# 📈 Backtesting Strategy using Yahoo Finance Data
This notebook loads stock ranking signals, fetches real stock prices from Yahoo Finance, 
processes the signals into a long/short portfolio, and backtests the strategy.

In [None]:
!pip install yfinance pandas numpy matplotlib

## 📌 Step 1: Import Required Libraries

In [None]:
import pandas as pd
import numpy as np
import yfinance as yf
import matplotlib.pyplot as plt

## 📌 Step 2: Load and Prepare Data

In [None]:
# Load CSV file containing trend ranking data
df = pd.read_csv('https://storage.googleapis.com/antedata_open/AllDat_excerpt_ticker.csv')

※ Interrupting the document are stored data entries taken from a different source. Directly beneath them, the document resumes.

#[export, refine] Instance ReplayStatus_enum : ApiEnum ReplayStatus :=
  {| enum_all := ReplayStatus_all; enum_value := ReplayStatus_value |}.
Proof.
  - enum_instance.
  - enum_injective.
Defined.

(** ** [SseControlEvent] *)

Inductive SseControlEvent :=
| SseControlEvent_STATUS.

#[export] Instance SseControlEvent_eq_dec : EqDecision SseControlEvent.
Proof. solve_decision. Defined.

Definition SseControlEvent_all : list SseControlEvent :=
  [SseControlEvent_STATUS].

Definition SseControlEvent_value (x : SseControlEvent) : jstr :=
  match x with
  | SseControlEvent_STATUS => "status"
  end.

#[export, refine] Instance SseControlEvent_enum : ApiEnum SseControlEvent :=
  {| enum_all := SseControlEvent_all; enum_value := SseControlEvent_value |}.
Proof.
  - enum_instance.
  - enum_injective.
Defined.

(** ** [StorageType] *)

Inductive StorageType :=
| StorageType_DATABASE
| StorageType_S3
| StorageType_FILESYSTEM
| StorageType_REDIS.

#[export] Instance StorageType_eq_dec : EqDecision StorageType.
Proof. solve_decision. Defined.

Definition StorageType_all : list StorageType :=
  [StorageType_DATABASE;
   StorageType_S3;
   StorageType_FILESYSTEM;
   StorageType_REDIS].

Definition StorageType_value (x : StorageType) : jstr :=
  match x with
  | StorageType_DATABASE => "database"
  | StorageType_S3 => "s3"
  | StorageType_FILESYSTEM => "filesystem"
  | StorageType_REDIS => "redis"
  end.

#[export, refine] Instance StorageType_enum : ApiEnum StorageType :=
  {| enum_all := StorageType_all; enum_value := StorageType_value |}.
Proof.
  - enum_instance.
  - enum_injective.
Defined.

(** ** [Theme] *)

Inductive Theme :=
| Theme_LIGHT
| Theme_DARK
| Theme_SYSTEM.

#[export] Instance Theme_eq_dec : EqDecision Theme.
Proof. solve_decision. Defined.

Definition Theme_all : list Theme :=
  [Theme_LIGHT;
   Theme_DARK;
   Theme_SYSTEM].

Definition Theme_value (x : Theme) : jstr :=
  match x with
  | Theme_LIGHT => "light"
  | Theme_DARK => "dark"
  | Theme_SYSTEM => "system"
  end.

#[export, refine] Instance Theme_enum : ApiEnum Theme :=
  {| enum_all := Theme_all; enum_value := Theme_value |}.
Proof.
  - enum_instance.
  - enum_injective.
Defined.

(** ** [UserRole] *)

Inductive UserRole :=
| UserRole_USER
| UserRole_ADMIN
| UserRole_MODERATOR.

#[export] Instance UserRole_eq_dec : EqDecision UserRole.
Proof. solve_decision. Defined.

Definition UserRole_all : list UserRole :=
  [UserRole_USER;
   UserRole_ADMIN;
   UserRole_MODERATOR].

Definition UserRole_value (x : UserRole) : jstr :=
  match x with
  | UserRole_USER => "user"
  | UserRole_ADMIN => "admin"
  | UserRole_MODERATOR => "moderator"
  end.

#[export, refine] Instance UserRole_enum : ApiEnum UserRole :=
  {| enum_all := UserRole_all; enum_value := UserRole_value |}.
Proof.
  - enum_instance.
  - enum_injective.
Defined.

# Filter timeseries where source is 'Aggregate'
df = df[df['source'] == 'Aggregate'][['date', 'ticker', 'TrendRank']]

# Reshape data from long to wide format (pivot table)
df = df.pivot(index='date', columns='ticker', values='TrendRank')

# Convert date column to datetime format
df.index = pd.to_datetime(df.index)

# Adjust signals to align with Fridays
df.index = df.index + pd.DateOffset(days=4)

# Display first few rows
df.head()

## 📌 Step 3: Retrieve Stock Prices from Yahoo Finance

In [None]:
# Extract tickers
tickers = df.columns.tolist()

# Validate tickers by checking if they exist on Yahoo Finance
valid_tickers = []
for ticker in tickers:
    try:
        test_data = yf.Ticker(ticker).history(period='1d')
        if not test_data.empty:
            valid_tickers.append(ticker)
    except:
        continue  # Skip invalid tickers

if not valid_tickers:
    raise ValueError('No valid tickers found on Yahoo Finance!')

print(f'Valid tickers found: {valid_tickers}')

# Fetch historical prices
raw_prices = yf.download(valid_tickers, start=df.index.min().strftime('%Y-%m-%d'), 
                          end=df.index.max().strftime('%Y-%m-%d'))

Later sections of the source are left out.